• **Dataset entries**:
(* ===== verification/JsFloat.v ===== *)
(** * JavaScript numbers that are not integers

    Where the code computes with fractions, a number is an IEEE 754 double of the
    Standard Library's [SpecFloat]: 53 bits of precision, rounding to nearest with
    ties to even, infinities, signed zeros and NaN.  Decimal literals are
    quotients of integers that are exact, so that the division rounds them as a
    parser does. *)

From Stdlib Require Import ZArith Lia SpecFloat.
From stdpp Require Import base strings.
From S2P Require Import Prelude.

Local Open Scope Z_scope.

Abbreviation number := spec_float.

Definition of_Z (z : Z) : number := binary_normalize 53 1024 z 0 false.

(** The literal [a / 10^k]. *)
Definition decimal (a : Z) (k : nat) : number := SFdiv 53 1024 (of_Z a) (of_Z (10 ^ Z.of_nat k)).

Definition add_n : number -> number -> number := SFadd 53 1024.
Definition sub_n : number -> number -> number := SFsub 53 1024.
Definition mul_n : number -> number -> number := SFmul 53 1024.
Definition div_n : number -> number -> number := SFdiv 53 1024.
Definition sqrt_n : number -> number := SFsqrt 53 1024.

Declare Scope number_scope.
Delimit Scope number_scope with n.
Infix "+" := add_n : number_scope.
Infix "-" := sub_n : number_scope.
Infix "*" := mul_n : number_scope.
Infix "/" := div_n : number_scope.

(** [<], [<=] and [===]: false when one side is NaN. *)
Definition lt_n (a b : number) : bool := SFltb a b.
Definition le_n (a b : number) : bool := SFleb a b.
Definition eq_n (a b : number) : bool := SFeqb a b.
Infix "<?" := lt_n : number_scope.
Infix "<=?" := le_n : number_scope.

Definition is_nan (a : number) : bool := match a with S754_nan => true | _ => false end.

(** [Math.abs], [Math.max] and [Math.min]; of the zeros, the positive one is the
    larger. *)
Definition Math_abs (a : number) : number := SFabs a.

Definition Math_max (a b : number) : number :=
  if is_nan a || is_nan b then S754_nan
  else match a, b with
       | S754_zero s, S754_zero t => S754_zero (s && t)
       | _, _ => if lt_n a b then b else a
       end.

Definition Math_min (a b : number) : number :=
  if is_nan a || is_nan b then S754_nan
  else match a, b with
       | S754_zero s, S754_zero t => S754_zero (s || t)
       | _, _ => if lt_n b a then b else a
       end.

(** [x || 0] and the truth value of a number. *)
Definition truthy_n (a : number) : bool := match a with S754_zero _ | S754_nan => false | _ => true end.

(** The integral part: the greatest integer below, of a finite number. *)
Definition signed (s : bool) (m : positive) : Z := if s then Zneg m else Zpos m.

Definition floor_z (a : number) : option Z :=
  match a with
  | S754_zero _ => Some 0
  | S754_finite s m e => Some (Z.shiftl (signed s m) e)
  | _ => None
  end.

(** [Math.round]: the nearest integer, the larger of two; it keeps the sign of a
    negative number that rounds to zero. *)
Definition round_z (s : bool) (m : positive) (e : Z) : Z := Z.shiftr (Z.shiftl (signed s m) (e + 1) + 1) 1.

Definition Math_round (a : number) : number :=
  match a with
  | S754_finite s m e =>
      match round_z s m e with
      | 0 => S754_zero s
      | z => of_Z z
      end
  | _ => a
  end.

(** [BigInt(a)]: a [RangeError] unless the number is an integer. *)
Definition BigInt (a : number) : outcome Z :=
  match a with
  | S754_zero _ => Val 0
  | S754_finite s m e => if Z.shiftl (Z.shiftl (signed s m) e) (- e) =? signed s m then Val (Z.shiftl (signed s m) e) else Exn "RangeError"
  | _ => Exn "RangeError"
  end.

(** ** Facts *)

Definition in_unit (a : number) : Prop := le_n (of_Z 0) a = true /\ le_n a (of_Z 1) = true.

(** What a clamp leaves, whatever goes in. *)
Lemma clamp_unit (a : number) :
  let c := Math_max (Math_min a (of_Z 1)) (of_Z 0) in c = S754_nan /\ a = S754_nan \/ in_unit c.
Proof.
  unfold in_unit. change (of_Z 1) with (S754_finite false 4503599627370496 (-52)). change (of_Z 0) with (S754_zero false).
  destruct a as [s|s| |s m e]; try (right; split; by destruct s); [by left|]. right.
  unfold Math_min. cbn [is_nan orb]. unfold lt_n, SFltb.
  destruct (SFcompare (S754_finite false 4503599627370496 (-52)) (S754_finite s m e)) as [c|] eqn:Ec; [|by destruct s].
  destruct c; destruct s; try done; try (by split); change (Math_max _ _) with (S754_finite false m e); (split; [done|]);
    unfold le_n, SFleb; cbn [SFcompare] in *; rewrite (Z.compare_antisym (-52) e); revert Ec; destruct (-52 ?= e); intros Ec; try done;
    injection Ec as Ec; cbn [CompOpp]; pose proof (Pos.compare_cont_antisym 4503599627370496 m Eq) as Ha;
    change (CompOpp Eq) with Eq in Ha; by rewrite <- Ha, Ec.
Qed.

(** ** Integers in doubles

    Sums, differences and rounding of integers below [2^53] are exact, which is
    why the rest of the library writes them as [Z]. *)

Lemma digits_log2 p : Zpos (digits2_pos p) = Z.log2 (Zpos p) + 1.
Proof.
  assert (E : forall p, digits2_pos p = Pos.size p) by (intros q; induction q; simpl; congruence).
  rewrite E. destruct p as [p|p|]; simpl; lia.
Qed.

Lemma digits_shift z j : 0 < z -> 0 <= j -> forall m, Zpos m = z * 2 ^ j -> Zpos (digits2_pos m) = Z.log2 z + 1 + j.
Proof. intros Hz Hj m E. rewrite digits_log2, E, Z.log2_mul_pow2 by lia. lia. Qed.

Lemma shr_1_even m : 0 < m -> shr_1 (Build_shr_record (m * 2) false false) = Build_shr_record m false false.
Proof. intros Hm. destruct m as [|p|p]; try lia. by rewrite Z.mul_comm. Qed.

Lemma shr_exact n m : 0 < m -> SpecFloat.iter_pos shr_1 n (Build_shr_record (m * 2 ^ Zpos n) false false) = Build_shr_record m false false.
Proof.
  revert m. induction n as [n IH|n IH|]; intros m Hm; cbn [SpecFloat.iter_pos].
  - replace (m * 2 ^ Zpos n~1) with (m * 2 ^ Zpos n * 2 ^ Zpos n * 2).
    + rewrite shr_1_even by (apply Z.mul_pos_pos; [apply Z.mul_pos_pos; [done|]|]; lia). rewrite IH by (apply Z.mul_pos_pos; lia). by apply IH.
    + replace (Zpos n~1) with (Zpos n + Zpos n + 1) by lia. rewrite !Z.pow_add_r by lia. lia.
  - replace (m * 2 ^ Zpos n~0) with (m * 2 ^ Zpos n * 2 ^ Zpos n).
    + rewrite IH by (apply Z.mul_pos_pos; lia). by apply IH.
    + replace (Zpos n~0) with (Zpos n + Zpos n) by lia. rewrite Z.pow_add_r by lia. lia.
  - by apply shr_1_even.
Qed.

(** The double of a positive integer up to [2^53]. *)
Definition mantissa_of (z : Z) : Z := if z =? 2 ^ 53 then 2 ^ 52 else z * 2 ^ (52 - Z.log2 z).
Definition double_of (s : bool) (z : Z) : number := S754_finite s (Z.to_pos (mantissa_of z)) (Z.log2 z - 52).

• **Instructions to follow**: Scan the entries above for the word "larger", then copy every line in which it occurs.

• **Solution**:
    larger. *)
(** [Math.round]: the nearest integer, the larger of two; it keeps the sign of a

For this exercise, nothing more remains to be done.